We really need zoning reform.
The problem is simple: Big Real Estate has been allowed to run amok in NYC for too long. They toss up over-scaled high-rises right next to fine old neighborhoods. They attack the concept of zoning and the actual existence of historic districts. They tear down buildings that should be landmarks. They lobby incessantly to weaken the Landmarks Commission. They demand “fox guarding the henhouse” management of our regulatory agencies like City Planning, Landmarks, and the Bureau of Standards and Appeals (BSA). They pay for legislation to get tax incentives for luxury towers that destroy neighborhoods. They even demand rules for corporate welfare in the form of a guaranteed minimum rate of return from the BSA (Sugarman, 2010).
Their hubris is at times astonishing. I just heard Steven Spinola, former head of the Real Estate Board of New York, claim on the radio that real estate pays for all the police, firemen, and teachers in the entire city (WNYC, 2015). What manipulation! If you study the budget, you could just as easily say that our income taxes pay for police, firemen, and teachers.
But Big Real Estate is just doing what the zoning code allows. That code allows too many unplanned air rights transfers, encourages ill-conceived plaza bonuses, neglects the obvious need for height limits, rules out buffer zones around landmarks and historic districts, makes a mockery of meaningful community control over anything, and fails to provide a definition of “contextual” that would make sense to anyone.
To make a long story short, our zoning code fails to protect the public welfare. I am not the only one who thinks so. In 1999, then-Chair of City Planning Joe Rose made a speech to journalists urging reform of the zoning code. It is surprising given that he is a big real estate developer himself. The speech can be found on line now.
I have been studying Joe Rose’s neglected speech. I do not agree with all his proposed reforms. His characterization of preservation advocates is also profoundly wrong-headed to say the least. But at least he raised the problem. And many parts of his diagnostic are spot on. Here are some quotes:
“Density is not the problem” [Hear that, political leaders]
“We are in crisis because in many instances our zoning promotes an architectural vision that does violence to our urban fabric”
“The 1961 zoning changes imposed an aesthetic regime of “towers-in-the-park which has been proven to be a fundamentally flawed, anti-urban, and anti-New York concept.”
“The visual disorientation of urban towers needs to be ameliorated by a well-designed base that relates to the traditional cityscape”
“Zoning should respect the urban fabric and protect the quality of life. Neighborhoods should not be overwhelmed by inappropriate development.”
“Providing incentives to real estate developers to provide public open space on private properties produces largely unsatisfactory results”

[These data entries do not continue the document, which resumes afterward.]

(** ** The peer store: aging *)

Section Aging.
Import GoTime Daemon.

(** Saturation does not change how a difference compares with a bound that
    is itself a duration. *)
Lemma Sub_above (t u : Time) (c : Duration) :
  minDuration <= c < maxDuration -> (c <? Sub t u) = (c <? t - u).
Proof.
  unfold Sub, minDuration, maxDuration. literals. intros Hc. cbv zeta.
  repeat match goal with
         | |- context [ if ?a <? ?b then _ else _ ] => destruct (Z.ltb_spec a b)
         end;
    repeat match goal with
           | |- context [ ?a <? ?b ] => destruct (Z.ltb_spec a b)
           end; lia.
Qed.

Lemma Sub_below (t u : Time) (c : Duration) :
  minDuration < c <= maxDuration -> (Sub t u <? c) = (t - u <? c).
Proof.
  unfold Sub, minDuration, maxDuration. literals. intros Hc. cbv zeta.
  repeat match goal with
         | |- context [ if ?a <? ?b then _ else _ ] => destruct (Z.ltb_spec a b)
         end;
    repeat match goal with
           | |- context [ ?a <? ?b ] => destruct (Z.ltb_spec a b)
           end; lia.
Qed.

Lemma stale_test (now : Time) (p : PeerInfo) :
  (PeerRemoveTimeout <? Sub now (LastSeen p)) = true
  <-> 10 * Minute < now - LastSeen p.
Proof.
  rewrite Sub_above by (vm_compute; split; congruence).
  rewrite Z.ltb_lt. reflexivity.
Qed.

Lemma active_test (now : Time) (p : PeerInfo) :
  (Sub now (LastSeen p) <? PeerDeadTimeout) = true
  <-> now - LastSeen p < 5 * Minute.
Proof.
  rewrite Sub_below by (vm_compute; split; congruence).
  rewrite Z.ltb_lt. reflexivity.
Qed.

(** The loop of [GetActive] appends the entries that pass the test, in the
    order visited. *)
Lemma GetActive_loop (now : Time) (l : list (string * PeerInfo))
    (result : list PeerInfo) :
  foldl (fun result kv =>
           if Sub now (LastSeen kv.2) <? PeerDeadTimeout
           then result ++ [kv.2] else result) result l
  = result
    ++ (filter (fun kv : string * PeerInfo =>
                  (Sub now (LastSeen kv.2) <? PeerDeadTimeout) = true) l).*2.
Proof.
  revert result. induction l as [| kv l IH]; intros result; cbn [foldl].
  - rewrite filter_nil. cbn. rewrite app_nil_r. reflexivity.
  - rewrite IH, filter_cons. destruct (Sub now _ <? _) eqn:Hact.
    + rewrite decide_True by reflexivity. rewrite fmap_cons, <- app_assoc.
      reflexivity.
    + rewrite decide_False by discriminate. reflexivity.
Qed.

Lemma GetActive_elem (ps : PeerStore) (now : Time) (p : PeerInfo) :
  p ∈ GetActive ps now
  <-> exists k, ps !! k = Some p /\ now - LastSeen p < 5 * Minute.
Proof.
  unfold GetActive. rewrite GetActive_loop, app_nil_l, list_elem_of_fmap.
  split.
  - intros ([k q] & -> & Hin). apply list_elem_of_filter in Hin as [Hact Hin].
    apply elem_of_map_to_list in Hin. exists k. split; [exact Hin |].
    apply active_test. exact Hact.
  - intros (k & Hk & Hact). exists (k, p). split; [reflexivity |].
    apply list_elem_of_filter. split.
    + apply active_test. exact Hact.
    + apply elem_of_map_to_list. exact Hk.
Qed.

(** The loop of [CleanupStale] deletes the keys of the entries that pass
    the test and collects them, in the order visited. *)
Lemma CleanupStale_loop (now : Time) (l : list (string * PeerInfo))
    (st : PeerStore * list string) :
  foldl (fun st kv =>
           if PeerRemoveTimeout <? Sub now (LastSeen kv.2)
           then (delete kv.1 st.1, st.2 ++ [kv.1]) else st) st l
  = (foldr delete st.1
       (filter (fun kv : string * PeerInfo =>
                  (PeerRemoveTimeout <? Sub now (LastSeen kv.2)) = true) l).*1,
     st.2
     ++ (filter (fun kv : string * PeerInfo =>
                   (PeerRemoveTimeout <? Sub now (LastSeen kv.2)) = true) l).*1).
Proof.
  revert st. induction l as [| kv l IH]; intros [m removed]; cbn [foldl].
  - rewrite filter_nil. cbn. rewrite app_nil_r. reflexivity.
  - rewrite IH, filter_cons. destruct (_ <? Sub now _) eqn:Hstale.
    + rewrite decide_True by reflexivity. cbn [fst snd].
      rewrite fmap_cons, <- app_assoc. cbn [foldr fst]. f_equal.
      clear. induction (_.*1) as [| k ks IHks]; cbn [foldr]; [reflexivity |].
      rewrite IHks. apply delete_delete.
    + rewrite decide_False by discriminate. reflexivity.
Qed.
(** * Meta Pixel "Contact" tracking helper: src/utils/pixelTracking.js

    A shallow embedding of the module and of the fragment of ECMAScript it
    runs on, followed by the properties of its three entry points
    ([trackContactEvent], [handlePhoneCall], [checkPixelStatus]).

    Conventions of the embedding:
    - a string is its sequence of UTF-16 code units;
    - a Number is an IEEE 754 binary64 datum ([spec_float]); a time value
      (what [Date.now()] returns and what the module stores) is integral and
      below 2^53 in magnitude, so it is carried as a [Z];
    - the module's effects (console lines, calls of foreign functions, timers)
      are recorded in order in a trace; the mutable part of [window] it
      touches is threaded as state; an abrupt completion is a value;
    - foreign callables (the pixel hook [fbq], the methods of the click
      event) are collaborators outside the module: a call of one is recorded
      and then returns or throws, as the host has it; the module has no
      [try], so what a callable throws ends the operation that called it;
      a callable does not write the module's guard;
    - the module runs in a page, where [window] exists; its parameters have
      the types its documentation gives them (a Number, strings, an event or
      null). *)

From Stdlib Require Import ZArith NArith List String Ascii Bool Lia Sorted.
From Stdlib Require Import Floats.SpecFloat.
From Stdlib Require Import Decimal DecimalString DecimalN.
Import ListNotations.

Local Open Scope Z_scope.

(* ===================================================================== *)
(** * The host language fragment *)
(* ===================================================================== *)

Module Js.

(** ** Strings *)

(** A string value: UTF-16 code units. *)
Definition jsstring := list N.

(** An ASCII source literal as a string value. *)
Definition lit (s : string) : jsstring :=
  map N_of_ascii (list_ascii_of_string s).

(** The code unit of the double quote, which the source writes inside its
    template literals. *)
Definition dquote : jsstring := [34%N].

(** ** Numbers *)

Definition number := spec_float.

(** The decimal digits of a natural number, ["0"] for zero. *)
Definition digits_of_N (n : N) : jsstring :=
  lit (NilZero.string_of_uint (N.to_uint n)).

(** [Number::toString] on an integral Number of magnitude below 10^21 (all
    differences of time values are): plain decimal digits, with a sign. *)
Definition Z_toString (n : Z) : jsstring :=
  match n with
  | Z0 => lit "0"
  | Zpos p => digits_of_N (Npos p)
  | Zneg p => lit "-" ++ digits_of_N (Npos p)
  end.

(** The number a string of decimal digits denotes, read left to right,
    [acc] being what was read so far. *)
Definition read_from (acc : N) (s : jsstring) : N :=
  fold_left (fun acc c => 10 * acc + (c - 48))%N s acc.

Definition digits_value (s : jsstring) : N := read_from 0 s.

Definition is_digit (c : N) : bool := ((48 <=? c) && (c <=? 57))%N.

(** [k] zero digits. *)
Definition zeros (k : nat) : jsstring := repeat 48%N k.

(** The integer [n] for which [n / 10^f - m * 2^e] is as close to zero as
    possible, the larger one when there are two (ECMAScript
    Number.prototype.toFixed, step 10.a), for the non-negative real
    [m * 2^e]. *)
Definition nearest_scaled (f : nat) (m : positive) (e : Z) : Z :=
  let p := Z.pow 10 (Z.of_nat f) in
  if 0 <=? e then Zpos m * Z.pow 2 e * p
  else (2 * Zpos m * p + Z.pow 2 (- e)) / (2 * Z.pow 2 (- e)).

(** Whether the non-negative real [m * 2^e] is at least 10^21. *)
Definition at_least_1e21 (m : positive) (e : Z) : bool :=
  if 0 <=? e then Z.pow 10 21 <=? Zpos m * Z.pow 2 e
  else Z.pow 10 21 * Z.pow 2 (- e) <=? Zpos m.

(** Steps 10.b to 10.d of toFixed: the digits of [n] with a point before the
    last [f] of them, zero-padded on the left to [f + 1] digits. *)
Definition fixed_digits (f : nat) (n : Z) : jsstring :=
  let m := digits_of_N (Z.to_N n) in
  match f with
  | O => m
  | _ =>
    let k := List.length m in
    let m' := if (k <=? f)%nat then zeros (f + 1 - k) ++ m else m in
    let k' := List.length m' in
    firstn (k' - f) m' ++ lit "." ++ skipn (k' - f) m'
  end.

(** ** Values *)

(** Foreign functions are opaque; one is known by an identity. *)
Definition FunId := N.

(** The values the module handles. [VInt] is an integral Number (a time
    value); [VObject] lists the properties visible through an object, own or
    inherited. *)
#[local] Set Warnings "-register-all".
Inductive JsValue : Type :=
| VUndefined
| VNull
| VBool (b : bool)
| VNumber (x : number)
| VInt (n : Z)
| VString (s : jsstring)
| VObject (props : list (string * JsValue))
| VFunction (f : FunId).

(** [typeof v === 'function'] *)
Definition typeof_is_function (v : JsValue) : bool :=
  match v with
  | VFunction _ => true
  | _ => false
  end.

(** [ToBoolean], the test of [if (v)]. *)
Definition ToBoolean (v : JsValue) : bool :=
  match v with
  | VUndefined | VNull => false
  | VBool b => b
  | VNumber (S754_zero _) | VNumber S754_nan => false
  | VNumber _ => true
  | VInt n => negb (n =? 0)
  | VString s => match s with [] => false | _ => true end
  | VObject _ | VFunction _ => true
  end.

Fixpoint lookup_prop (p : string) (props : list (string * JsValue)) : JsValue :=
  match props with
  | [] => VUndefined
  | (k, v) :: rest => if String.eqb k p then v else lookup_prop p rest
  end.

(** ** Regular expression character classes *)

(** [WhiteSpace] and [LineTerminator] code points, what [\s] matches. *)
Definition is_js_space (c : N) : bool :=
  ((c =? 9) || (c =? 10) || (c =? 11) || (c =? 12) || (c =? 13) ||
   (c =? 32) || (c =? 160) || (c =? 5760) ||
   ((8192 <=? c) && (c <=? 8202)) ||
   (c =? 8232) || (c =? 8233) || (c =? 8239) || (c =? 8287) ||
   (c =? 12288) || (c =? 65279))%N.

Inductive ClassAtom : Type :=
| ClassEscape_s
| ClassChar (c : N)
| ClassRange (lo hi : N).

Definition atom_matches (a : ClassAtom) (c : N) : bool :=
  match a with
  | ClassEscape_s => is_js_space c
  | ClassChar d => (c =? d)%N
  | ClassRange lo hi => ((lo <=? c) && (c <=? hi))%N
  end.

Definition class_matches (cls : list ClassAtom) (c : N) : bool :=
  existsb (fun a => atom_matches a c) cls.

(** [s.replace(/[cls]/g, replacement)] for a replacement without [$]
    patterns: the matches of a one-unit class are the units in it, taken
    left to right. *)
Fixpoint replace_class_g (cls : list ClassAtom) (replacement s : jsstring)
  : jsstring :=
  match s with
  | [] => []
  | c :: rest =>
    if class_matches cls c
    then replacement ++ replace_class_g cls replacement rest
    else c :: replace_class_g cls replacement rest
  end.

(** ** Effects and completions *)

Inductive Level : Type := LLog | LWarn | LError.

(** The callback handed to [setTimeout], defunctionalised: the module has
    one, the arrow function assigning [window.location.href]. *)
Inductive TimerCallback : Type :=
| AssignLocationHref (url : jsstring).

Inductive Effect : Type :=
| EConsole (lvl : Level) (args : list JsValue)
| ECall (callee : FunId) (args : list JsValue)
| ESetTimeout (cb : TimerCallback) (delay : Z).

“Views have become so prized that we unleashed an intense desire for building height without regard to neighborhood character or scale. Each new building tries to get better views by being taller than the last. The consequence has been a powerful inducement to break away vertically as far as possible from the neighborhood pack”
“While there is nothing wrong with nice views, it is not necessary to have a city shaped by a desperate grab for them.”
“For New York City, height limits are a radical step, but they are clearly needed.”
Thank you Joseph Rose for some great insights.
My vote is yea.
But I was told by someone in the know, that Joe Rose admitted in a private conversation that the Real Estate Board of New York killed off his ideas very fast – they lingered no longer than 30 minutes on the desk of the then-Mayor.
The situation has only gotten worse.
Alan Sugarman, “Lowering the Variance Bar: New York City Board of Standards and Appeals Further Eases Requirement for Variance Applications” November 4, 2010.
WNYC.org “Who’s Buying New York? series #2 “Tax Breaks Look Good 90 Stories Up” reported by Jessica Gould, Jan. 15, 2015.